Jechaliśmy w kompletnej ciszy, a ja dopiero po chwili skapnęłam się, gdzie jedziemy. Albo raczej nie. Wiedziałam tylko, że to na pewno nie jest droga do szkoły. Spojrzałam na Luka, który uśmiechał się zwycięsko. Taki był plan Harry'ego / Uprowadzenie mnie i zrobienie mi krzywdy ? Nie wiedziałam co myśleć. Strach przejął kontrole nad moim umysłem. Już za chwilę miałam się dowiedzieć o co tak naprawdę chodzi Stylesowi. Przynajmniej miałam taką nadzieję.
------------------------------------------------------------------------------------------------------------
Luke Hemmings - 20 lat
Przyjaciel Harry'ego
Nałogowy palacz.
Nie pije alkoholu ze względu na przeszłość.
Uwielbia nielegalne wyścigi samochodowe, w których bierze czynny udział.
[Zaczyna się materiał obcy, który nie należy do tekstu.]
Lemma leading_zeros_spec w x : 0 < w -> fits w x -> one_source_spec w 4 x (leading_zeros w x).
Proof.
  intros Hw Hf. unfold one_source_spec, leading_zeros. destruct (Z.eqb_spec x 0); [done|].
  unfold fits in Hf. pose proof (Z.log2_spec x ltac:(lia)) as [Hl Hu]. pose proof (Z.log2_nonneg x).
  assert (Z.log2 x < w) by (apply Z.log2_lt_pow2; lia). split; [lia|].
  replace (w - 1 - (w - 1 - Z.log2 x)) with (Z.log2 x) by lia.
  replace (w - (w - 1 - Z.log2 x)) with (Z.succ (Z.log2 x)) by lia. lia.
Qed.

Lemma reverse_bytes_spec x :
  byte_reversed 64 2 x (reverse_chunks x 64 2) /\ byte_reversed 64 4 x (reverse_chunks x 64 4) /\
  byte_reversed 32 2 x (reverse_chunks x 32 2) /\ byte_reversed 32 4 x (reverse_chunks x 32 4) /\
  byte_reversed 64 8 x (swap_bytes 8 x) /\ byte_reversed 32 4 x (swap_bytes 4 x).
Proof.
  unfold reverse_chunks, swap_bytes. rewrite !to_le_bytes_byte.
  split_and!;
    lazymatch goal with
    | |- byte_reversed 64 2 _ _ => apply (bytes_reversed 64 2 x [1; 0; 3; 2; 5; 4; 7; 6])
    | |- byte_reversed 64 4 _ _ => apply (bytes_reversed 64 4 x [3; 2; 1; 0; 7; 6; 5; 4])
    | |- byte_reversed 64 8 _ _ => apply (bytes_reversed 64 8 x [7; 6; 5; 4; 3; 2; 1; 0])
    | |- byte_reversed 32 2 _ _ => apply (bytes_reversed 32 2 x [1; 0; 3; 2; 4; 5; 6; 7])
    | |- byte_reversed 32 4 _ (from_le_bytes (rev _)) => apply (bytes_reversed 32 4 x [3; 2; 1; 0])
    | |- byte_reversed 32 4 _ _ => apply (bytes_reversed 32 4 x [3; 2; 1; 0; 4; 5; 6; 7])
    end; done || lia.
Qed.

(** The value of the [match] in [one_source]. *)
Definition one_source_value (w op x : Z) : option Z :=
  match op with
  | 0 => Some (if w =? 64 then reverse_bits 64 x else reverse_bits 32 (wrap 32 x))
  | 1 => Some (reverse_chunks x w 2)
  | 2 => Some (reverse_chunks x w 4)
  | 3 => Some (if w =? 64 then swap_bytes 8 x else swap_bytes 4 (wrap 32 x))
  | 4 => Some (if w =? 64 then leading_zeros 64 x else leading_zeros 32 (wrap 32 x))
  | 5 => Some (if w =? 64 then count_leading_sign 64 x else count_leading_sign 32 (wrap 32 x))
  | _ => None
  end.

Lemma one_source_value_ok w op x :
  w = 32 \/ w = 64 -> fits w x -> 0 <= op < 6 ->
  exists r, one_source_value w op x = Some r /\ fits 64 r /\ one_source_spec w op x (wrap w r).
Proof.
  intros Hw Hx Hop. destruct (reverse_bytes_spec x) as (R1 & R2 & R3 & R4 & R5 & R6).
  assert (op = 0 \/ op = 1 \/ op = 2 \/ op = 3 \/ op = 4 \/ op = 5) as Hc by lia.
  assert (forall r, fits w r -> one_source_spec w op x r ->
    fits 64 r /\ one_source_spec w op x (wrap w r)) as Hin.
  { intros r Hr Hs. rewrite wrap_small by done. split; [|done]. apply (fits_le w); [lia|done]. }
  pose proof (leading_zeros_range w x ltac:(lia) Hx).
  pose proof (count_leading_sign_spec w x ltac:(lia) Hx) as Hcls. pose proof (proj1 Hcls).
  assert (forall r, 0 <= r <= w -> fits w r) as Hsmall by (unfold fits; destruct Hw as [-> | ->]; lia).
  destruct Hw as [-> | ->]; repeat destruct Hc as [-> |Hc]; subst; unfold one_source_value;
    cbn [Z.eqb Pos.eqb]; rewrite ?(wrap_small 32 x) by done; eexists; (split; [reflexivity|]);
    try (apply Hin; [apply Hsmall; lia|done || (apply leading_zeros_spec; [lia|done])]; fail);
    try (split; [apply reverse_chunks_fits|by apply byte_reversed_wrap; [lia|]]).
  all: apply Hin; [first [exact (reverse_bits_fits 32 x)|exact (reverse_bits_fits 64 x)
                         |exact (swap_bytes_fits 4 x)|exact (swap_bytes_fits 8 x)]|]; try done.
  all: intros i Hi; rewrite reverse_bits_testbit by lia.
  - change (Z.of_nat 32) with 32. destruct (Z.ltb_spec i 32); [done|lia].
  - change (Z.of_nat 64) with 64. destruct (Z.ltb_spec i 64); [done|lia].
Qed.

(** Reversal and counting are exact: RBIT, REV16, REV32, REV, CLZ and CLS
    write the reversed bits, the bytes reversed within each chunk, the position
    of the highest set bit and the length of the run of sign copies, at both
    widths; any other opcode is reported unsupported and changes nothing. *)
Theorem one_source_correct o st :
  operands_ok o -> state_wf st ->
  let w := width o in
  if shift_amount o <? 6 then
    exists v, writes o st (one_source o) v /\ fits w v /\
    one_source_spec w (shift_amount o) (read st (rn o) w false) v
  else one_source o st = (st, Ok false).
Proof.
  intros Hok Hwf w. pose proof (width_cases o) as Hw. fold w in Hw.
  pose proof (read_width st o (rn o) false Hwf) as Hx. fold w in Hx.
  pose proof (ok_shift_amount _ Hok) as Ho. unfold fits in Ho.
  set (x := read st (rn o) w false) in *.
  assert (one_source o st = match one_source_value w (shift_amount o) x with
    | None => mret false
    | Some r => _ ← write (rd o) w false r; mret true
    end st) as E by reflexivity.
  unfold writes. generalize dependent (one_source o st). intros result ->.
  destruct (Z.ltb_spec (shift_amount o) 6).
  - destruct (one_source_value_ok w (shift_amount o) x Hw Hx ltac:(lia)) as (r & -> & Hr & Hs).
    exists (wrap w r). split; [|split; [apply wrap_fits; lia|done]].
    erewrite M_bind_ok; [reflexivity|]. by apply write_spec.
  - unfold one_source_value. repeat case_match; done || lia.
Qed.

(** [cls w0, w1] of [0xffff0000]. *)
Lemma one_source_correct_witness :
  let st := write_x (zero_register 1) 0xffff0000 A64State_default in
  exists v, writes (operands_of 0x5ac0_1420) st (one_source (operands_of 0x5ac0_1420)) v /\
    one_source_spec 32 5 0xffff0000 v.
Proof.
  intros st.
  assert (state_wf st) as Hwf by (apply write_x_wf; [exact default_wf|by vm_compute]).
  destruct (one_source_correct (operands_of 0x5ac0_1420) st (operands_of_ok _) Hwf) as (v & Hv & _ & Hs).
  exists v. split; [exact Hv|exact Hs].
Defined.

(** ** Additions to register 31 *)

Lemma apply_add_sub_run o a b c st :
  set_flags o = false ->
  apply_add_sub o a b c st =
  (write_x (register (rd o) (rd o =? 31))
     (wrap (width o) (if subtract o then a - b - (1 - Z.b2z c) else a + b + Z.b2z c)) st, Ok tt).
Proof.
  intros Hf. unfold apply_add_sub. rewrite bit_width_ok, Hf. erewrite M_bind_ok by reflexivity.
  cbv zeta. cbn [negb andb]. pose proof (width_range o) as Hw.
  assert (Arithmetic.result (if subtract o then subtract_with_carry a b c (mkBitWidth (width o))
      else add_with_carry a b c (mkBitWidth (width o))) =
    wrap (width o) (if subtract o then a - b - (1 - Z.b2z c) else a + b + Z.b2z c)) as ->.
  { destruct (subtract o); [by rewrite sub_result by apply width_wf|].
    by rewrite add_result by apply width_wf. }
  rewrite (wrap_small 64) by (apply wrap_fits_64; lia).
  erewrite M_bind_ok; [reflexivity|]. rewrite write_spec, wrap_wrap; [done|apply width_cases|].
  apply wrap_fits_64. lia.
Qed.

(** [add xzr, xn, xm], and [adc xzr, xn, xm], overwrite the stack pointer:
    the shifted-register and carry forms encode XZR as destination 31, but the
    shared tail writes register 31 as SP whenever the flags are not set. *)
Theorem add_to_zero_register_writes_sp st :
  state_wf st ->
  let x1 := read_x st (zero_register 1) in
  let x2 := read_x st (zero_register 2) in
  add_sub_shifted (operands_of 0x8b02_003f) st = (set_sp (wrap 64 (x1 + x2)) st, Ok true) /\
  add_sub_carry (operands_of 0x9a02_003f) st =
    (set_sp (wrap 64 (x1 + x2 + Z.b2z (Nzcv.carry (st_nzcv st)))) st, Ok true).
Proof.
  intros Hwf. cbv zeta. pose proof (read_x_fits st (zero_register 2) Hwf) as H2.
  set (x2 := read_x st (zero_register 2)) in *. split.
  - unfold add_sub_shifted. erewrite M_bind_ok by reflexivity. unfold id.
    assert (shifted (read st (rm (operands_of 0x8b02_003f)) (width (operands_of 0x8b02_003f)) false)
      (operands_of 0x8b02_003f) false = Ok (Some (wrap 64 (truncate (mkBitWidth 64) x2)))) as ->
      by reflexivity.
    assert (wrap 64 (truncate (mkBitWidth 64) x2) = x2) as ->.
    { rewrite truncate_wrap by (unfold wf_width; simpl; lia). cbn [bits].
      by rewrite wrap_wrap, wrap_small. }
    erewrite M_bind_ok by reflexivity. cbv beta iota zeta.
    erewrite M_bind_ok by (by apply apply_add_sub_run).
    rewrite <- (Z.add_0_r (read_x st (zero_register 1) + x2)). reflexivity.
  - unfold add_sub_carry. erewrite M_bind_ok by reflexivity. unfold id.
    by erewrite M_bind_ok by (by apply apply_add_sub_run).
Qed.

Lemma add_to_zero_register_writes_sp_witness :
  let st := write_x (zero_register 1) 5 A64State_default in
  add_sub_shifted (operands_of 0x8b02_003f) st = (set_sp 5 st, Ok true).
Proof.
  intros st.
  assert (state_wf st) as Hwf by (apply write_x_wf; [exact default_wf|by vm_compute]).
  exact (proj1 (add_to_zero_register_writes_sp st Hwf)).
Defined.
Gra na gitarze elektrycznej i basowej.
Ma psa o imieniu Alvin.
----------------------------------------------------------------------------------------------------------
Heja, wracam do was z 3 rozdziałem. Mam nadzieję, że sie spodoba. Jak dla mnie to trochę go zrąbałam, ale jak wyszło naprawdę to zostawiam waszej opinii. Jak tam wrażenia po teledysku ?? Jeżeli o mnie chodzi to się w nim zakochałam .... nie no żartuje, ale uwielbiam go. Zwłaszcza te ich.... hmm... transformacje - tak to chyba mogę nazwać co ? Jest genialny !!!!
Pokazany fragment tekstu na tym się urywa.